── Records provided

(** C10: the registry lookup returns the first class of the registry that
    bears the name and [None] when no class bears it; and for a name that no
    class of the registry bears, [auto_join] takes the branch of the models
    that are not in the query and asks the engine to join [None]. *)
Theorem auto_join_absent_name :
  (forall (pre post : list registry_entry) (c : class_id) (name : string),
     (forall c', RegClass c' ∈ pre -> cls_name (mapper c') <> name) ->
     cls_name (mapper c) = name ->
     get_model_class_by_name mapper (pre ++ RegClass c :: post) name
     = VClass c)
  /\ (forall (registry : list registry_entry) (name : string),
        (forall c, RegClass c ∈ registry -> cls_name (mapper c) <> name) ->
        get_model_class_by_name mapper registry name = VNone)
  /\ (forall (q : Query) (models : list (string * class_id))
             (any_model : class_id) (name : string) (rest : list string),
        get_query_models mapper q = Ok models ->
        last (PyDict.values models) = Some any_model ->
        (forall c, RegClass c ∈ cls_registry (mapper any_model) ->
                   cls_name (mapper c) <> name) ->
        not_in_query_models mapper VNone q = Ok true
        /\ auto_join mapper join q (name :: rest)
           = let* q' := try_except_InvalidRequestError (join q VNone) q in
             for_each
               (auto_join_step mapper join (cls_registry (mapper any_model)))
               rest q').
Proof.
  split; [apply lookup_first|]. split; [apply lookup_absent|].
  intros q models any_model name rest Hmodels Hlast Habs.
  split; [by apply (not_in_query_models_None _ models)|].
  rewrite (auto_join_loop _ _ _ _ Hmodels Hlast). simpl.
  unfold auto_join_step at 1.
  by rewrite lookup_absent, (not_in_query_models_None _ _ Hmodels).
Qed.
Lemma exp_log_col (a b : list R) :
  List.length a = List.length b ->
  dot a a < 1 -> dot b b < 1 -> a <> b ->
  exp [fin a] (log [fin a] [fin b]) = [fin b].
Proof.
  intros Hlen Ha Hb Hne.
  rewrite log_col_ball by assumption.
  destruct (Rnorm_logR a b Hlen Ha Hb Hne) as [_ Hpos].
  rewrite exp_col.
  - now rewrite expR_logR.
  - now rewrite logR_length.
  - exact Ha.
  - lra.
Qed.

(** The logarithm inverts the exponential at every valid point, along
    every tangent vector none of whose columns is zero. *)
Lemma log_exp_round_trip (P V : list (list R)) :
  Forall2 (fun a v => List.length a = List.length v) P V ->
  Forall (fun a => dot a a < 1) P ->
  Forall (fun v => dot v v <> 0) V ->
  log (fins P) (exp (fins P) (fins V)) = fins V.
Proof.
  induction 1 as [| a v P V Hlen _ IH]; intros HP HV; [reflexivity |].
  inversion HP as [| ? ? Ha HP']; subst.
  inversion HV as [| ? ? Hv HV']; subst.
  assert (Hn : Rnorm v <> 0) by (intros E; now apply Rnorm_zero in E).
  simpl. rewrite exp_cons.
  pose proof (log_exp_col a v Hlen Ha Hn) as Hc.
  rewrite exp_col in * by assumption.
  simpl. rewrite log_cons, Hc, IH by assumption. reflexivity.
Qed.

(** The exponential inverts the logarithm between valid points that differ
    in every column. *)
Lemma exp_log_round_trip (P Q : list (list R)) :
  Forall2 (fun a b => List.length a = List.length b /\ a <> b) P Q ->
  Forall (fun a => dot a a < 1) P ->
  Forall (fun b => dot b b < 1) Q ->
  exp (fins P) (log (fins P) (fins Q)) = fins Q.
Proof.
  induction 1 as [| a b P Q [Hlen Hne] _ IH]; intros HP HQ; [reflexivity |].
  inversion HP as [| ? ? Ha HP']; subst.
  inversion HQ as [| ? ? Hb HQ']; subst.
  simpl. rewrite log_cons.
  pose proof (exp_log_col a b Hlen Ha Hb Hne) as Hc.
  rewrite log_col_ball in * by assumption.
  simpl. rewrite exp_cons, Hc, IH by assumption. reflexivity.
Qed.

(** ** Moebius addition of valid points, over the reals *)

(** With exact operations the Moebius sum of two valid points of one shape
    is valid: 1 - |a (+) b|^2 is (1 - |a|^2)(1 - |b|^2) over the positive
    denominator.  The margin it leaves below 1 is of the order of the
    product of the two margins, which is what binary64 cannot always
    hold. *)
Lemma mobius_addition_closed_exact (a b : ndarray) :
  same_shape a b -> valid_point a -> valid_point b ->
  valid_point (mobius_addition a b).
Proof.
  intros Hs Ha Hb.
  apply valid_point_fins in Ha. destruct Ha as [A [-> HA]].
  apply valid_point_fins in Hb. destruct Hb as [B [-> HB]].
  apply same_shape_fins in Hs.
  rewrite mobius_addition_fins by assumption.
  apply valid_fins_iff.
  induction Hs as [| x y A B Hlen _ IH]; [constructor |].
  inversion HA; subst. inversion HB; subst.
  simpl. constructor.
  - now apply mobiusR_in_ball.
  - now apply IH.
Qed.
(** * ChatX client: session, connection and presence coordination

    A shallow embedding of [src/app.js] (the browser client of ChatX) and
    the properties of its connection handshake, envelope dispatch, search
    debounce and presence rendering.

    Conventions of the embedding.
    - A JavaScript value is a [value]; numbers are restricted to integers
      (the only numbers the client produces are [Date.now()] timestamps):
      [VNum n] is the Number whose value is [n].
    - The values that reach the client from outside are parsed JSON, none
      of them callable. Where the client turns one into a string (a
      template literal, [+], a text property of an element, [new Date]) the
      conversion is [JS.to_string], which throws for an object that hides
      [toString].
    - A JavaScript string is a [string] whose characters are code units
      below 256 (Latin-1); on these [String.prototype.toLowerCase] and
      [String.prototype.trim] act unit by unit.
    - A JSON text (a WebSocket frame, an HTTP body, a stored record) is
      represented by the outcome of [JSON.parse] on it, a [text].
    - The handlers run to completion one at a time (the page is single
      threaded), so each is a computation in the state-and-exception monad
      [M] over the page state, and the page is a transition system whose
      events are the browser's callbacks. *)

From Stdlib Require Import ZArith Lia Ascii String DecimalString.
From stdpp Require Import base list strings.

Set Warnings "-register-all".

Open Scope string_scope.
Open Scope Z_scope.

(** ** Strings *)

Module Str.

(** Code units that [trim] removes, within Latin-1: TAB, LF, VT, FF, CR,
    SPACE and NO-BREAK SPACE. *)
Definition is_space (c : ascii) : bool :=
  let n := nat_of_ascii c in
  ((9 <=? n) && (n <=? 13) || (n =? 32) || (n =? 160))%nat.

(** Lower-casing of one Latin-1 code unit: A-Z, and the accented capitals
    U+00C0..U+00DE except the multiplication sign U+00D7. *)
Definition lower_char (c : ascii) : ascii :=
  let n := nat_of_ascii c in
  if ((65 <=? n) && (n <=? 90)
      || (192 <=? n) && (n <=? 222) && negb (n =? 215))%nat
  then ascii_of_nat (n + 32) else c.

Fixpoint toLowerCase (s : string) : string :=
  match s with
  | EmptyString => EmptyString
  | String c s' => String (lower_char c) (toLowerCase s')
  end.

Definition is_empty (s : string) : bool :=
  match s with EmptyString => true | _ => false end.

Fixpoint trimStart (s : string) : string :=
  match s with
  | EmptyString => EmptyString
  | String c s' => if is_space c then trimStart s' else s
  end.

Fixpoint trimEnd (s : string) : string :=
  match s with
  | EmptyString => EmptyString
  | String c s' =>
      let r := trimEnd s' in
      if is_space c && is_empty r then EmptyString else String c r
  end.

Definition trim (s : string) : string := trimEnd (trimStart s).

(** [s.includes(t)]: [t] occurs in [s] as a contiguous run. *)
Fixpoint includes (s t : string) : bool :=
  String.prefix t s
  || match s with
     | EmptyString => false
     | String _ s' => includes s' t
     end.

(** [s.split('@')[0]]: the part of [s] before its first [@]. *)
Fixpoint before_at (s : string) : string :=
  match s with
  | EmptyString => EmptyString
  | String c s' => if Ascii.eqb c "@"%char then EmptyString
                   else String c (before_at s')
  end.

End Str.

(** ** JavaScript values *)

(** Arrays carry, next to their items, the named properties assigned to
    them ([me.email = ...] on a restored identity that is an array). *)
Inductive value :=
| VUndefined
| VNull
| VBool (b : bool)
| VNum (n : Z)
| VStr (s : string)
| VArr (items : list value) (own : list (string * value))
| VObj (own : list (string * value)).

(** The outcome of [JSON.parse] on a text. *)
Inductive text :=
| Unparseable
| Json (v : value).

(** The exceptions of the client: the four the platform raises here
    ([QuotaExceededError] by a [sessionStorage] that takes no more), and
    [Failure] for an [Error] the client builds itself (its message is not
    modelled). *)
Inductive exn :=
| TypeError
| InvalidStateError
| SyntaxError
| QuotaExceededError
| Failure.

Inductive outcome (A : Type) :=
| Returned (a : A)
| Threw (e : exn).
Arguments Returned {A} a.
Arguments Threw {A} e.

(** ** Numbers as strings

    [VNum n] is the Number whose value is the integer [n]. A Number is a
    binary64: from 2^53 on not every integer is one, and [Number::toString]
    prints the fewest digits that read back as the same Number, in exponent
    form from 10^21 on. *)
Module Num.

Definition decimal (n : Z) : string := NilZero.string_of_int (Z.to_int n).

────

Only the number is needed here: how many lines of the listing include "Scope"?

→ Exercise response: 2